# Machine Learning Models

Continuation of notes about SciPy2019 talk by Aileen Nielsen.

## Time series feature generation

There are no (none at all?) machine learning algorithms that have been specifically developed for handling time series models. Indeed, many ml algorithms do not support the notion of temporal data. Therefore, it is necessary to make your time series data fit into a representation that the ml algorithm in question does support. For example, Decision Trees are not built to handle temporal data.

You can handle this mismatch by generating suitable features from your time series data. For example, record the minimum and maximum values (and time stamps?), count the number of peaks and valleys in time windows, compute the mean and median over such windows.

If you have many time series that span long periods of time and compute such features once every minute (or whatever the time step in your data is), then this can become computationally expensive.

There are canonical feature sets that have been developed for time series. According to Aileen, if you have a specific use case / domain, you should be able to do better than a canonical feature set using domain knowledge and analyzing your data. Time series features are discipline-specific. 

This may be true, but still wondering what to do when faced with very large multivariate time series datas sets. 

A few of the models being discussed:
* Random Forests using xgboost. You learn your first decision tree and then learn the second one based on the errors of the first one. In practice, xgboost is said to perform well with time series classification.
* Clustering. Difficult both conceptually and due to computational costs. Need to be careful to pick a good distance metric (e.g., not Euclidean distance). Need to be careful that you really cluster time series with similar features. Put differently, you need to find features that distinguish well between different time series (domain knowledge?).
  * Clustering can be based on features that you identify in time series (e.g., either by looking for the features from a canonical set or with custom-code to look for relevant features in your domain). This can become computationally expensive. Think thousands of time series each with tens of thousands of data points you need to analyze.
  * Clustering can also be done using a suitable distance metric. The one recommended for time series data is [Dynamic Time Warping](https://en.wikipedia.org/wiki/Dynamic_time_warping).


## Classification using trees

In [8]:
import matplotlib.pyplot as plt
import cesium
import xgboost as xgb
import numpy as np
import matplotlib.pyplot as plt
import pandas as pd
import time

from cesium import datasets
from cesium import featurize as ft

import scipy
from scipy.stats import pearsonr, spearmanr
from scipy.stats import skew

import sklearn
from sklearn.ensemble import RandomForestClassifier
from sklearn.metrics import accuracy_score
from sklearn.model_selection import train_test_split

plt.rcParams["figure.figsize"] = [10, 10]
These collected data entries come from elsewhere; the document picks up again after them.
Lemma length_be_bytes n v : length (be_bytes n v) = n.
Proof. unfold be_bytes. by rewrite length_rev, length_le_bytes. Qed.

Lemma bytes_ok_le_bytes n v : bytes_ok (le_bytes n v).
Proof.
  unfold bytes_ok, le_bytes. apply List.Forall_map, List.Forall_forall.
  intros. apply u8_byte.
Qed.

Lemma bytes_ok_rev bs : bytes_ok bs -> bytes_ok (rev bs).
Proof. unfold bytes_ok. rewrite rev_alt, <- rev_alt. intros. by apply Forall_rev. Qed.

Lemma bytes_ok_be_bytes n v : bytes_ok (be_bytes n v).
Proof. apply bytes_ok_rev, bytes_ok_le_bytes. Qed.

Lemma le_bytes_S n v : le_bytes (S n) v = le_bytes n v ++ [u8 (Z.shiftr v (8 * Z.of_nat n))].
Proof. unfold le_bytes. by rewrite seq_S, map_app. Qed.

Lemma le_val_le_bytes n v : le_val (le_bytes n v) = v `mod` 2 ^ (8 * Z.of_nat n).
Proof.
  induction n as [|n IH]; [by rewrite Z.mod_1_r|].
  rewrite le_bytes_S, le_val_app, IH, length_le_bytes. simpl le_val.
  unfold u8, wrap. rewrite Z.shiftr_div_pow2 by lia.
  replace (8 * Z.of_nat (S n)) with (8 * Z.of_nat n + 8) by lia.
  rewrite Z.pow_add_r, Z.rem_mul_r by lia. lia.
Qed.

Lemma le_val_le_bytes_small n v :
  0 <= v < 2 ^ (8 * Z.of_nat n) -> le_val (le_bytes n v) = v.
Proof. intros. rewrite le_val_le_bytes. by apply Z.mod_small. Qed.

(** Combining disjoint bits by xor is addition. *)
Lemma lxor_disjoint_add a b k :
  0 <= k -> 0 <= a < 2 ^ k -> Z.lxor a (b * 2 ^ k) = a + b * 2 ^ k.
Proof.
  intros Hk Ha. symmetry. apply Z.add_nocarry_lxor.
  apply Z.bits_inj'. intros i Hi. rewrite Z.land_spec, Z.bits_0.
  destruct (decide (i < k)).
  - rewrite <- Z.shiftl_mul_pow2 by lia. rewrite Z.shiftl_spec_low by lia. by rewrite andb_false_r.
  - rewrite <- (Z.mod_small a (2 ^ k)), Z.mod_pow2_bits_high by lia. done.
Qed.

(** ** What the interface promises *)

(** [dec] reads the number off a byte string, [enc] produces the string of a given
    length; every read and every write of the interface is one of the two. *)
Class ByteOrderOk (bo : ByteOrder) : Type := {
  dec : list Z -> Z;
  enc : nat -> Z -> list Z;
  dec_bound bs : bytes_ok bs -> 0 <= dec bs < 2 ^ (8 * Z.of_nat (length bs));
  enc_length n v : length (enc n v) = n;
  enc_one v : enc 1 v = [u8 v];
  enc_bytes n v : bytes_ok (enc n v);
  dec_enc n v : 0 <= v < 2 ^ (8 * Z.of_nat n) -> dec (enc n v) = v;
  readN_ok bs r : bytes_ok bs -> (length bs <= 8)%nat ->
    ReadUintN bo (Z.of_nat (length bs)) (bs ++ r) = Ok (dec bs, r);
  readN_eof k s : (length s < k)%nat -> ReadUintN bo (Z.of_nat k) s = Err EOF;
  read16_ok bs r : bytes_ok bs -> length bs = 2%nat -> ReadUint16 bo (bs ++ r) = Ok (dec bs, r);
  read16_eof s : (length s < 2)%nat -> ReadUint16 bo s = Err EOF;
  read32_ok bs r : bytes_ok bs -> length bs = 4%nat -> ReadUint32 bo (bs ++ r) = Ok (dec bs, r);
  read32_eof s : (length s < 4)%nat -> ReadUint32 bo s = Err EOF;
  read64_ok bs r : bytes_ok bs -> length bs = 8%nat -> ReadUint64 bo (bs ++ r) = Ok (dec bs, r);
  read64_eof s : (length s < 8)%nat -> ReadUint64 bo s = Err EOF;
  write64 v : WriteUint64 bo v = wbytes (enc 8 v);
  write56 v : WriteUint56 bo v = if 2 ^ 56 <=? v then wpanic else wbytes (enc 7 v);
  write48 v : WriteUint48 bo v = if 2 ^ 48 <=? v then wpanic else wbytes (enc 6 v);
  write40 v : WriteUint40 bo v = if 2 ^ 40 <=? v then wpanic else wbytes (enc 5 v);
  write32 v : WriteUint32 bo v = wbytes (enc 4 v);
  write24 v : WriteUint24 bo v = if 2 ^ 24 <=? v then wpanic else wbytes (enc 3 v);
  write16 v : WriteUint16 bo v = wbytes (enc 2 v);
}.

(** ** Little endian implements it *)

Lemma LE_loop_ok bs r : bytes_ok bs -> forall i acc,
  0 <= i -> i + Z.of_nat (length bs) <= 8 -> 0 <= acc < 2 ^ (8 * i) ->
  LE.ReadUintN_loop (length bs) i acc (bs ++ r) = Ok (acc + 2 ^ (8 * i) * le_val bs, r).
Proof.
  induction 1 as [|b bs Hb Hbs IH]; intros i acc Hi Hlen Hacc; simpl.
  - unfold mret, reader_ret. rewrite Z.mul_0_r, Z.add_0_r. done.
  - simpl in Hlen. unfold mbind, reader_bind. simpl.
    rewrite (u8_small (i * 8)), (u8_small (i + 1)) by lia.
    rewrite Z.shiftl_mul_pow2 by lia.
    assert (b * 2 ^ (i * 8) < 2 ^ 64) as Hlt.
    { assert (2 ^ (8 + i * 8) <= 2 ^ 64) by (apply Z.pow_le_mono_r; lia).
      rewrite Z.pow_add_r in H by lia. change (2 ^ 8) with 256 in H. nia. }
    rewrite u64_small by nia.
    rewrite (Z.mul_comm i 8), lxor_disjoint_add by lia.
    rewrite IH; [|lia|lia|].
    + f_equal. f_equal. replace (8 * (i + 1)) with (8 * i + 8) by lia.
      rewrite Z.pow_add_r by lia. change (2 ^ 8) with 256. ring.
    + replace (8 * (i + 1)) with (8 * i + 8) by lia.
      rewrite Z.pow_add_r by lia. change (2 ^ 8) with 256. nia.
Qed.

Lemma LE_loop_eof k : forall s i acc,
  (length s < k)%nat -> LE.ReadUintN_loop k i acc s = Err EOF.
Proof.
  induction k as [|k IH]; intros s i acc Hs; [lia|].
  destruct s as [|b s]; simpl; [done|]. apply IH. simpl in Hs. lia.
Qed.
ImportError: cannot import name 'reraise' from 'dask.compatibility' (/Users/brunow/anaconda3/envs/py37scipy/lib/python3.7/site-packages/dask/compatibility.py)

There are packages that can extract features from time series. `cesium` is one such package. More [details](https://github.com/cesium-ml/cesium), including the list of features, such as number of peaks, index of $i^{th}$ largest peak, total number of observed values, difference between maximum and minimum time values, mean of time values, amplitude, skewness and many more.